Buna göre, serbest meslek faaliyetiniz ile ilgili yapmış olduğunuz ücrete tabi tedavi ve
muayene hizmetlerine istinaden bulunan serbest meslek makbuzu düzenleme mecburiyeti tahsil
esasına dayandığından uzun süren hasta tedavileri sırasında hastalara reçeteli ilaç yazılması
karşılığında herhangi bir tahsilatta bulunulmadığından bu durumlarda serbest meslek makbuzu
düzenlenmesine gerek bulunmamaktadır.
III-KATMA DEĞER VERGİSİ KANUNU YÖNÜNDEN
3065 Sayılı Katma Değer Vergisi Kanununun 1/1 inci maddesine göre Türkiye'de ticari,
sınai, zırai faaliyet ve serbest meslek faaliyeti çerçevesinde yapılan teslim ve hizmetlerin KDV'ye
tabi olduğu, 4. fıkrasında, ticari, sınai, zirai faaliyet ile serbest meslek faaliyetlerinin devamlılığı,
kapsamı ve niteliğinin Gelir Vergisi Kanunu hükümlerine göre; Gelir Vergisi Kanununda açıklık
bulunmadığı hallerde Türk Ticaret Kanunu ve diğer ilgili mevzuat hükümlerine göre tayin ve tespit
edileceği, aynı Kanunun 27/5 inci maddesinde ise serbest meslek faaliyetleri için ilgili meslek
teşekküllerince tespit edilmiş bir tarife varsa, hizmetin bedelinin bu tarifede gösterilen ücretten
düşük olamayacağı hükme bağlanmıştır.
Buna göre, ruh sağlığı ve hastalıkları alanında uzman doktor olarak tarafınızca uzun süreli
tedavi görmesi gereken hastalara (6 aylık reçete yazmak Sağlık Bakanlığı mevzuatına aykırı
olduğundan aylık dönemlerde yapılan) yalnızca reçete yazmak suretiyle ifa ettiğiniz ve kontrolmuayene
muhteviyatı içermeyen hasta kabulu şeklinde verilen ve tahsil ettiğiniz herhangi bir tutar
bulunmayan hizmetlerinize ilişkin olarak bedeli, ilk muayene sonucunda düzenlenen serbest meslek
makbuzunda göstermek suretiyle KDV matrahına dahil ederek vergilendirilmiş olduğundan tekrar
KDV beyanına konu edilmeyecektir.
Bilgi edinilmesini rica ederim.
(*) Bu Özelge 213 sayılı Vergi Usul Kanununun 413.maddesine dayanılarak verilmiştir.

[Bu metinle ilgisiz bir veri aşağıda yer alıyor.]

(* ===== verification/CoLink.v ===== *)
(** The intrusive doubly-linked lists of [cocgi/cocgi_lib/libco/co_routine.cpp]:
    [AddTail], [PopHead], [RemoveFromLink] and [Join], over a heap of nodes and list
    heads.  A node carries its neighbours and the list it is on; the templates are used
    for time-out items and for condition items, each with a heap of its own.

    [lists h ls] says that the heap [h] holds the lists [ls].  Each operation is proved
    to do on the heap what its name says on lists. *)

From Stdlib Require Import ZArith Lia Bool.
From Stdlib.Strings Require Import Byte.
From stdpp Require Import base numbers list gmap option.
From S2P Require Import Prelude.

(** ** Heap *)

Record node := mkNode { pPrev : option nat; pNext : option nat; pLink : option nat }.
Record link := mkLink { lhead : option nat; ltail : option nat }.
Record lheap := mkLHeap { nodes : gmap nat node; links : gmap nat link }.

Definition node_at (h : lheap) (x : nat) : res node :=
  match nodes h !! x with Some n => Ok n | None => Fault OutOfBounds end.
Definition link_at (h : lheap) (l : nat) : res link :=
  match links h !! l with Some k => Ok k | None => Fault OutOfBounds end.
Definition set_node (x : nat) (n : node) (h : lheap) : lheap := mkLHeap (<[x := n]> (nodes h)) (links h).
Definition set_link (l : nat) (k : link) (h : lheap) : lheap := mkLHeap (nodes h) (<[l := k]> (links h)).
(** The six events both interfaces have. *)
Definition event_mask : Z := 349.

Lemma masks events :
  PollEvent2Epoll events = Z.land events event_mask ∧ EpollEvent2Poll events = Z.land events event_mask.
Proof.
assert (PollEvent2Epoll events = Z.land events event_mask) as E.
{ unfold PollEvent2Epoll, POLLIN, POLLOUT, POLLHUP, POLLERR, POLLRDNORM, POLLWRNORM, EPOLLIN, EPOLLOUT, EPOLLHUP, EPOLLERR,
    EPOLLRDNORM, EPOLLWRNORM.
  rewrite (copy_bit_land events 0), (copy_bit_land events 2), (copy_bit_land events 4), (copy_bit_land events 3),
    (copy_bit_land events 6), (copy_bit_land events 8) by lia. rewrite Z.lor_0_l, <- !Z.land_lor_distr_r. done. }
split; [done|]. rewrite <- E. done.
Qed.

(** ** Conditions *)

Definition asleep (c : cstate) (ls : gmap nat (list nat)) (x : nat) : Prop :=
  (free (lh (ws c)) x ∨ ∃ s, 0 ≤ s < iItemSize (pTimeout (ws c)) ∧ on_slot ls s x) ∧
  ∃ it, items (ws c) !! x = Some it ∧ bTimeout it = false ∧ ullExpireTime it < 2 ^ 64.

(** An item of the wheel, or of no list, becomes the last active one. *)
Lemma activate_asleep now l c ls x :
  loop_inv now l c ls → waiting c ls → raised l c → asleep c ls x →
  ∃ h' ls', activate x (ws c) = Ok (set_lh h' (ws c)) ∧ dom (nodes h') = dom (nodes (lh (ws c))) ∧
    loop_inv now (l ++ [x]) (set_ws (set_lh h' (ws c)) c) ls' ∧ raised (l ++ [x]) (set_ws (set_lh h' (ws c)) c) ∧
    (∀ s' y, on_slot ls' s' y ↔ on_slot ls s' y ∧ y ≠ x) ∧ (∀ y, y ≠ x → free (lh (ws c)) y → free h' y).
Proof.
intros H Hwait Hr [[Hf|(s & Hs & Hon)] (it & Hit & Hb & Hlt)]; [|by eapply activate_ok].
destruct H as [Hw Hnow Ha Ht Hi]. pose proof (w_lists _ _ Hw) as Hl.
destruct (AddTail_ok _ _ active l x Hl Ha Hf) as (h' & E & Hl' & Hd).
exists h', (<[active := l ++ [x]]> ls). unfold activate, on_lh. rewrite RemoveFromLink_free by done. cbn [mbind res_bind set_lh lh].
rewrite E. cbn [mbind res_bind]. split; [done|]. split; [done|].
assert (∀ s', <[active := l ++ [x]]> ls !! slot s' = ls !! slot s') as Hslot.
{ intros s'. destruct (slot_other s'). by rewrite lookup_insert_ne. }
split_and!.
- split; cbn; [eapply wheel_lists; [done..|]; intros; apply Hslot|done|by rewrite lookup_insert_eq|by rewrite lookup_insert_ne|].
  intros y [Hy|Hy]%elem_of_app; [by apply Hi|]. apply list_elem_of_singleton in Hy as ->. by exists it.
- intros y [Hy|Hy]%elem_of_app; [by apply Hr|]. apply list_elem_of_singleton in Hy as ->. by exists it.
- intros s' y. unfold on_slot. rewrite Hslot. split; [|tauto]. intros (ys & Hys & Hy). split; [by exists ys|]. intros ->.
  exact (free_not_in _ _ Hl x _ _ Hf Hys Hy).
- intros y Hne Hfy. apply (free_iff _ _ y Hl'). apply (free_iff _ _ y Hl) in Hfy as [Hy Hno]. split; [congruence|].
  intros l' zs. destruct (decide (active = l')) as [<-|Hla].
  + rewrite lookup_insert_eq. intros [= <-]. rewrite elem_of_app, list_elem_of_singleton. intros [?|?]; [by apply (Hno active l)|done].
  + rewrite lookup_insert_ne by done. apply Hno.
Qed.

(** Waking the first waiter: it leaves the condition and becomes the last active item. *)
Lemma wake_first now l c ls cl k x xs :
  loop_inv now l c ls → waiting c ls → raised l c → lists (conds c) cl → cl !! k = Some (x :: xs) → asleep c ls x →
  ∃ h c' ls', co_cond_pop k (conds c) = Ok (Some x, h) ∧ on_ws (activate x) (set_conds h c) = Ok c' ∧
    loop_inv now (l ++ [x]) c' ls' ∧ waiting c' ls' ∧ raised (l ++ [x]) c' ∧
    lists (conds c') (<[k := xs]> cl) ∧ (∀ y, y ≠ x → asleep c ls y → asleep c' ls' y).
Proof.
intros H Hwait Hr Hcl Hk Hx. unfold co_cond_pop. rewrite (link_at_ok _ _ _ _ Hcl Hk).
cbn [mbind res_bind link_of lhead lookup list_lookup].
destruct (PopHead_ok _ _ _ _ _ Hcl Hk) as (h & Ep & Hcl' & _ & _). rewrite Ep. cbn [mbind res_bind].
destruct (activate_asleep now l (set_conds h c) ls x) as (h' & ls' & E & Hd & H' & Hr' & Hon & Hfree); [by destruct H; split|done..|].
eexists h, _, ls'. split; [done|]. unfold on_ws. rewrite E. cbn [mbind res_bind]. split; [done|]. split_and!; [done| |done|done|].
- intros s y Hs Hy. apply Hon in Hy as [Hy _]. exact (Hwait s y Hs Hy).
- intros y Hne [[Hf|(s & Hs & Hy)] Hit]; (split; [|exact Hit]); [left; by apply Hfree|].
  right. exists s. split; [done|]. by apply Hon.
Qed.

(**) İnceleme, yargı ya da uzlaşmada olduğu halde bu konuya ilişkin olarak yanlış bilgi verilmiş ise
bu özelge geçersizdir.
(***) Talebiniz üzerine tayin edilmiş olan bu özelgeye uygun işlem yapmanız hâlinde, bu fiilleriniz
dolayısıyla vergi tarh edilmesi icap ederse, tarafınıza vergi cezası kesilmeyecek ve tarh edilen vergi
için gecikme faizi hesaplanmayacaktır.